Yeah, I’ve been there alright. I’ve waited and I’ve waited. I’ve stuck it out when I couldn’t stand it, when I hated it. Even on the days when the promise wasn’t as clear, I stayed. It was hard. And a few months ago, things started to change. I was called out of obscurity. I began to operate in a gifting I never even knew I had. And before my very eyes, the leftovers started to look a little like the lush green valley that I surrendered to Lot. Things were getting good. I didn’t have to squint and dig for His promise. Before long, I was skating through days and weeks with complete ease. I enjoyed where I was at.
And then it happened. I lost my job. Now I feel like Abraham must have felt when he had to part ways with Lot. Yes, I know my story doesn’t go in the same order that Abraham’s does, but stick with me. I feel like God is saying, “You’ve grown too large for the land. You can’t stay with Lot. The land can’t hold you both.”
And so… Lot and I must part ways. Do you know what Lot means? I heard it means “veil”. Abraham didn’t receive God’s promise until the veil (Lot) was torn away. And I think that’s where I’m at right now. I’m at the point of leaving behind what was really familiar and easy for me. Because that familiarity — it can’t hold me anymore. I’ve outgrown it.

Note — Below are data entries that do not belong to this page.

(* ===== verification/SysfileOps.v ===== *)
(** * File descriptors: every operation keeps the reference counts *)
From S2P Require Import Prelude Param Sync Cstring Kalloc Fs File Sysfile SysfileInv.

Create HintDb env.
#[export] Hint Constructors env_call : env.

Section ops.
Context {W : Type} `{FE : FileEnv W}.
Context (Law : lock_law (W:=W)).
Implicit Types (s : sys W) (f : nat).

(** ** Calls into the layers below and pure code *)

Lemma wpx_lw {A} (m : M W A) d F s (Q : A -> sys W -> Prop) :
  env_call m -> state_ok d F s ->
  (forall a w', state_ok d F (mkSys w' (sy_ft s) (sy_procs s) (sy_me s)) ->
     Q a (mkSys w' (sy_ft s) (sy_procs s) (sy_me s))) ->
  wpx (lw m) s Q.
Proof.
  intros Hm O HQ. unfold wpx, lw, zoom. destruct (m (sy_w s)) as [a w'|x w'] eqn:E.
  - apply HQ. split; [|apply O|apply O]. simpl. eapply (Law _ m); [done|apply O|exact E].
  - left. by exists A, m, (sy_w s), w'.
Qed.

(** Code that reads the state and returns. *)
Definition pure {A} (m : M (sys W) A) : Prop := forall s, exists a, m s = Ret a s.

Lemma pure_ret {A} (a : A) : pure (mret a).
Proof. intros s. by exists a. Qed.
Lemma pure_gets {A} (g : sys W -> A) : pure (gets g).
Proof. intros s. by eexists. Qed.
Lemma pure_bind {A B} (m : M (sys W) A) (k : A -> M (sys W) B) : pure m -> (forall a, pure (k a)) -> pure (m ≫= k).
Proof.
  intros Hm Hk s. destruct (Hm s) as [a Ha], (Hk a s) as [b Hb]. exists b. unfold mbind, M_bind. by rewrite Ha.
Qed.
Lemma wpx_pure {A} (m : M (sys W) A) s (Q : A -> sys W -> Prop) : pure m -> (forall a, m s = Ret a s -> Q a s) -> wpx m s Q.
Proof. intros Hm HQ. destruct (Hm s) as [a Ha]. eapply wpx_eq; [done|]. by apply HQ. Qed.

Ltac pure_tac := repeat first
  [ apply pure_ret | apply pure_gets | apply pure_bind; intros
  | match goal with |- pure (if ?b then _ else _) => destruct b end
  | match goal with |- pure (match ?x with _ => _ end) => destruct x end ].

Lemma pure_fetchint a : pure (fetchint a).
Proof. unfold fetchint, myproc. pure_tac. Qed.
Lemma pure_argint n : pure (argint n).
Proof. unfold argint, myproc. apply pure_bind; [pure_tac|]. intros. apply pure_fetchint. Qed.
Lemma pure_fetchstr a : pure (fetchstr a).
Proof. unfold fetchstr, myproc. pure_tac. Qed.
Lemma pure_uload a n : pure (uload a n).
Proof. unfold uload, myproc. pure_tac. Qed.
Lemma pure_argptr n z : pure (argptr n z).
Proof. unfold argptr, myproc. apply pure_bind; [pure_tac|]. intros. apply pure_bind; [apply pure_argint|]. intros. pure_tac. Qed.
Lemma pure_argstr n : pure (argstr n).
Proof.
  unfold argstr. apply pure_bind; [apply pure_argint|]. intros [a|]; [|pure_tac].
  apply pure_bind; [apply pure_fetchstr|]. intros [[p l]|]; [|pure_tac].
  apply pure_bind; [apply pure_uload|]. intros. pure_tac.
Qed.
Lemma pure_argfd n : pure (argfd n).
Proof. unfold argfd, myproc. apply pure_bind; [apply pure_argint|]. intros. pure_tac. Qed.

(** [argfd] returns a descriptor in use. *)
Lemma argfd_some n s d F fd f :
  state_ok d F s -> argfd n s = Ret (Some (fd, f)) s ->
  0 <= fd < 16 /\ exists u, sy_procs s !! sy_me s = Some u /\ u_ofile u !! Z.to_nat fd = Some (Some f).
Proof.
  intros O. destruct (me_lookup _ _ _ O) as (u & Hu & Hu' & Hl).
  unfold argfd, mbind, M_bind. destruct (pure_argint n s) as [[i|] ->]; [|done].
  unfold NOFILE. destruct ((i <? 0) || (i >=? 16)) eqn:E; [done|]. unfold myproc, gets. rewrite Hu'.
  destruct (u_ofile u !!! Z.to_nat i) as [g|] eqn:Eg; intros [= <- <-].
  rewrite Z.geb_leb in E. destruct (Z.ltb_spec i 0), (Z.leb_spec 16 i); try done. split; [done|]. exists u. split; [done|].
  rewrite <-Eg. apply list_lookup_lookup_total_lt. lia.
Qed.

(** ** Operations of [file.c] on the table *)

Lemma acquire_eq s :
  unlocked_w (sy_w s) ->
  acquire LkFtable s = Ret tt (set_ctx (with_held (LkFtable :: kc_held (ctx s)) (ctx s)) s).
Proof. intros. by apply acquire_free. Qed.

Lemma release_eq w ft ps me :
  unlocked_w w ->
  release LkFtable (mkSys (set_ctx (with_held (LkFtable :: kc_held (ctx w)) (ctx w)) w) ft ps me) = Ret tt (mkSys w ft ps me).
Proof.
  intros H. erewrite release_top; [|by cbn; rewrite ctx_set|done]. cbn. rewrite ctx_set, set_ctx_set. f_equal. f_equal.
  by eapply set_ctx_restore.
Qed.

Definition upd_ft s (ft : list file) : sys W := mkSys (sy_w s) ft (sy_procs s) (sy_me s).

Lemma filealloc_eq s :
  unlocked_w (sy_w s) ->
  filealloc s = match free_file (sy_ft s) 0 with
                | Some f => Ret (Some f) (upd_ft s (<[f := f_set_ref 1 (sy_ft s !!! f)]> (sy_ft s)))
                | None => Ret None s
                end.
Proof.
  intros H. destruct s as [w ft ps me]. unfold filealloc, mbind, M_bind. rewrite acquire_eq by done. cbn.
  destruct (free_file ft 0) as [f|]; cbn; by rewrite release_eq.
Qed.

Lemma filedup_eq s f x :
  unlocked_w (sy_w s) -> sy_ft s !! f = Some x -> 1 <= f_ref x ->
  filedup f s = Ret f (upd_ft s (<[f := f_set_ref (f_ref x + 1) x]> (sy_ft s))).
Proof.
  intros H Hx Hr. destruct s as [w ft ps me]. unfold filedup, mbind, M_bind. rewrite acquire_eq by done. cbn in *.
  rewrite (list_lookup_total_correct _ _ _ Hx). destruct (Z.ltb_spec (f_ref x) 1); [lia|].
  unfold setf, modify. cbn. rewrite (list_lookup_total_correct _ _ _ Hx). by rewrite release_eq.
Qed.

(** The file after [fileclose]: one reference less, or free. *)
Definition closed (x : file) : file :=
  if f_ref x - 1 >? 0 then f_set_ref (f_ref x - 1) x else f_set_type FD_NONE (f_set_ref 0 x).

Lemma fileclose_eq s f x :
  unlocked_w (sy_w s) -> sy_ft s !! f = Some x -> 1 <= f_ref x ->
  fileclose f s =
    (if f_ref x - 1 >? 0 then mret tt
     else match f_type x with
          | FD_PIPE => lw (x_pipeclose (f_pipe x) (ctrue (f_writable x)))
          | FD_INODE => lw x_begin_op ;; lw (x_iput (f_ip x)) ;; lw x_end_op
          | FD_NONE => mret tt
          end) (upd_ft s (<[f := closed x]> (sy_ft s))).
Proof.
  intros H Hx Hr. destruct s as [w ft ps me]. pose proof (lookup_lt_Some _ _ _ Hx) as Hlt.
  unfold fileclose, closed, mbind, M_bind. rewrite acquire_eq by done. cbn in *.
  rewrite (list_lookup_total_correct _ _ _ Hx). destruct (Z.ltb_spec (f_ref x) 1); [lia|].
  unfold setf, modify, getf, gets. cbn. rewrite (list_lookup_total_correct _ _ _ Hx).
  destruct (f_ref x - 1 >? 0); cbn; [by rewrite release_eq|].
  rewrite !list_insert_insert_eq, !list_lookup_total_insert_eq by (rewrite ?length_insert; done).
  rewrite release_eq by done. cbn. by destruct (f_type x).
Qed.

(** ** The rules *)

Lemma free_file_spec ft i f :
  free_file ft i = Some f -> exists k x, f = (i + k)%nat /\ ft !! k = Some x /\ f_ref x = 0.
Proof.
  revert i. induction ft as [|y ft IH]; intros i; simpl; [done|]. destruct (Z.eqb_spec (f_ref y) 0).
  - intros [= <-]. exists 0%nat, y. split; [lia|]. done.
  - intros H. destruct (IH _ H) as (k & x & -> & Hx & Hr). exists (S k), x. split; [lia|]. done.
Qed.

Lemma ft_lookup d F s f : state_ok d F s -> 0 < refs f (sy_procs s) -> exists x, sy_ft s !! f = Some x.
Proof. intros O Hf. destruct (ac_type _ _ _ _ (so_acct _ _ _ O) f Hf) as (x & Hx & _). by exists x. Qed.

Definition plus (d : nat -> Z) (f : nat) (k : Z) : nat -> Z := fun g => if decide (g = f) then d g + k else d g.

Lemma plus_eq d f k : plus d f k f = d f + k.
Proof. unfold plus. by rewrite decide_True. Qed.
Lemma plus_ne d f k g : g <> f -> plus d f k g = d g.
Proof. intros. unfold plus. by rewrite decide_False. Qed.

Lemma filealloc_wpx d (F : nat -> Prop) s (Q : option nat -> sys W -> Prop) :
  state_ok d F s -> (forall g, 0 <= d g) -> Q None s ->
  (forall f x, sy_ft s !! f = Some x -> f_ref x = 0 -> refs f (sy_procs s) = 0 ->
     state_ok (plus d f 1) F (upd_ft s (<[f := f_set_ref 1 x]> (sy_ft s))) ->
     Q (Some f) (upd_ft s (<[f := f_set_ref 1 x]> (sy_ft s)))) ->
  wpx filealloc s Q.
Proof.
  intros O Hd HN HS. pose proof (so_acct _ _ _ O) as A. unfold wpx. rewrite filealloc_eq by apply O.
  destruct (free_file (sy_ft s) 0) as [f|] eqn:E; [|done].
  destruct (free_file_spec _ _ _ E) as (f' & x & -> & Hx & Hr). cbn [Nat.add]. rewrite (list_lookup_total_correct _ _ _ Hx).
  assert (refs f' (sy_procs s) = 0) as H0.
  { destruct (ac_ref _ _ _ _ A _ _ Hx) as [H _]. specialize (Hd f'). pose proof (refs_nonneg f' (sy_procs s)). lia. }
  apply HS; [done..|]. split; [apply O|apply O|]. cbn.
  eapply acct_setf; [exact A|exact Hx|..]; cbn; rewrite ?plus_eq; try lia; [|by auto].
  intros g Hg. by apply plus_ne.
Qed.

Lemma filedup_wpx d F s f x (Q : nat -> sys W -> Prop) :
  state_ok d F s -> sy_ft s !! f = Some x -> 1 <= f_ref x ->
  (forall s', sy_procs s' = sy_procs s -> sy_me s' = sy_me s -> state_ok (plus d f 1) F s' ->
     (forall g, g <> f -> sy_ft s' !! g = sy_ft s !! g) -> sy_ft s' !! f = Some (f_set_ref (f_ref x + 1) x) -> Q f s') ->
  wpx (filedup f) s Q.
Proof.
  intros O Hx Hr HQ. unfold wpx. erewrite filedup_eq by (done || apply O). pose proof (lookup_lt_Some _ _ _ Hx).
  apply HQ; [done|done| |by intros; apply list_lookup_insert_ne|by apply list_lookup_insert_eq].
  split; [apply O|apply O|]. cbn. pose proof (so_acct _ _ _ O) as A.
  eapply acct_setf; [exact A|exact Hx|..]; cbn; rewrite ?plus_eq; try lia.
  - intros Ht. destruct (ac_type _ _ _ _ A f Ht) as (y & Hy & ?). by simplify_eq.
  - intros g Hg. by apply plus_ne.
  - auto.
Qed.

(** [fileclose] of a file whose last descriptor is gone, or that is in [F']. *)
Lemma fileclose_wpx d (F F' : nat -> Prop) s f x (Q : unit -> sys W -> Prop) :
  state_ok d F s -> sy_ft s !! f = Some x -> 1 <= f_ref x ->
  (forall g, F g -> F' g) -> (f_ref x = 1 -> 0 < refs f (sy_procs s) -> F' f) ->
  (forall s', sy_procs s' = sy_procs s -> sy_me s' = sy_me s -> state_ok (plus d f (-1)) F' s' ->
     (forall g, g <> f -> sy_ft s' !! g = sy_ft s !! g) -> Q tt s') ->
  wpx (fileclose f) s Q.
Proof.
  intros O Hx Hr HF HF' HQ. pose proof (so_acct _ _ _ O) as A. unfold wpx. erewrite fileclose_eq by (done || apply O).
  set (s1 := upd_ft s _).
  assert (state_ok (plus d f (-1)) F' s1) as O1.
  { split; [apply O|apply O|]. cbn.
    assert (0 < refs f (sy_procs s) -> f_type x <> FD_NONE \/ F f) as HT.
    { intros H. destruct (ac_type _ _ _ _ A f H) as (y & Hy & ?). by simplify_eq. }
    unfold closed. rewrite Z.gtb_ltb. destruct (Z.ltb_spec 0 (f_ref x - 1));
      (eapply acct_setf; [exact A|exact Hx|..]; cbn; rewrite ?plus_eq; try done; try lia;
       [|by intros g Hg; apply plus_ne|by auto]).
    - intros H1. destruct (HT H1); auto.
    - intros H1. right. apply HF'; [lia|done]. }
  assert (forall g, g <> f -> sy_ft s1 !! g = sy_ft s !! g) as Hft by (intros; by apply list_lookup_insert_ne).
  destruct (f_ref x - 1 >? 0); [by apply HQ|]. destruct (f_type x); [by apply HQ| |].
  - eapply wpx_lw; [auto with env|exact O1|]. intros [] w' O2. by apply HQ.
  - apply wpx_bind. eapply wpx_lw; [auto with env|exact O1|]. intros [] w1 O2. apply wpx_bind.
    eapply wpx_lw; [auto with env|exact O2|]. intros [] w2 O3. eapply wpx_lw; [auto with env|exact O3|].
    intros [] w3 O4. by apply HQ.
Qed.

(** A reference the call holds itself is given back. *)
Lemma close_pending d (F : nat -> Prop) s f (Q : unit -> sys W -> Prop) :
  state_ok d F s -> is_Some (sy_ft s !! f) -> 1 <= d f ->
  (forall s', sy_procs s' = sy_procs s -> sy_me s' = sy_me s -> state_ok (plus d f (-1)) F s' ->
     (forall g, g <> f -> sy_ft s' !! g = sy_ft s !! g) -> Q tt s') ->
  wpx (fileclose f) s Q.
Proof.
  intros O [x Hx] Hd HQ. destruct (ac_ref _ _ _ _ (so_acct _ _ _ O) _ _ Hx) as [E _].
  pose proof (refs_nonneg f (sy_procs s)). eapply fileclose_wpx; [done|done|lia|done|lia|done].
Qed.

Lemma free_fd_spec l i fd : free_fd l i = Some fd -> exists k, fd = (i + k)%nat /\ l !! k = Some None.
Proof.
  revert i. induction l as [|[g|] l IH]; intros i; simpl; [done| |].
  - intros H. destruct (IH _ H) as (k & -> & Hk). exists (S k). split; [lia|]. done.
  - intros [= <-]. exists 0%nat. split; [lia|]. done.
Qed.

(** Assignment to a descriptor of the running process. *)
Definition put_fd (fd : nat) (v : option nat) s : sys W :=
  mkSys (sy_w s) (sy_ft s)
    (<[sy_me s := u_set_ofile (<[fd := v]> (u_ofile (sy_procs s !!! sy_me s))) (sy_procs s !!! sy_me s)]> (sy_procs s))
    (sy_me s).

Lemma set_fd_ok d F s u fd o v :
  state_ok d F s -> sy_procs s !! sy_me s = Some u -> u_ofile u !! fd = Some o ->
  (forall f, v = Some f -> exists x, sy_ft s !! f = Some x /\ (f_type x <> FD_NONE \/ F f)) ->
  state_ok (fun f => d f + ind o f - ind v f) F (put_fd fd v s).
Proof.
  intros O Hu Ho Hv. split; [apply O|cbn; rewrite length_insert; apply O|]. cbn.
  rewrite (list_lookup_total_correct _ _ _ Hu). eapply acct_set_fd; [apply O|done..].
Qed.

Lemma fdalloc_wpx d F s f (Q : Z -> sys W -> Prop) :
  state_ok d F s -> Q (-1) s ->
  (exists x, sy_ft s !! f = Some x /\ (f_type x <> FD_NONE \/ F f)) ->
  (forall fd, u_ofile (sy_procs s !!! sy_me s) !! fd = Some None -> (fd < 16)%nat ->
     state_ok (plus d f (-1)) F (put_fd fd (Some f) s) -> Q (Z.of_nat fd) (put_fd fd (Some f) s)) ->
  wpx (fdalloc f) s Q.
Proof.
  intros O HN Hf HQ. destruct (me_lookup _ _ _ O) as (u & Hu & Hu' & Hl).
  unfold fdalloc. apply wpx_bind. eapply wpx_eq; [reflexivity|]. rewrite Hu'.
  destruct (free_fd (u_ofile u) 0) as [fd|] eqn:E; [|done].
  destruct (free_fd_spec _ _ _ E) as (k & -> & Hk). cbn [Nat.add] in *. pose proof (lookup_lt_Some _ _ _ Hk).
  eapply wpx_eq; [reflexivity|]. apply HQ; [by rewrite Hu'|lia|].
  pose proof (set_fd_ok d F s u k None (Some f) O Hu Hk ltac:(by intros ? [= <-])) as O'.
  split; [apply O'|apply O'|]. eapply acct_ext; [| |apply O']; [|done].
  intros g. cbn. unfold plus, ind. destruct (decide (g = f)) as [->|Hne].
  - rewrite (decide_True (P := Some f = Some f)) by done. rewrite decide_False by done. lia.
  - rewrite !decide_False by congruence. lia.
Qed.
End ops.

And so, again, I wait. I wait for him to speak the promise like He did to Abraham. I wait for Him to give me new land — land that can support everything He’s put in me. Land that won’t constrict me or tie me down or smother me.
And my eyes become misty when I think of Him saying to me what He said to Abraham: “Go, walk through the length and breadth of the land, for I am giving it to you.” Such a promise scares me and fills me with wonder. Am I ready? I don’t feel ready. Am I ready God?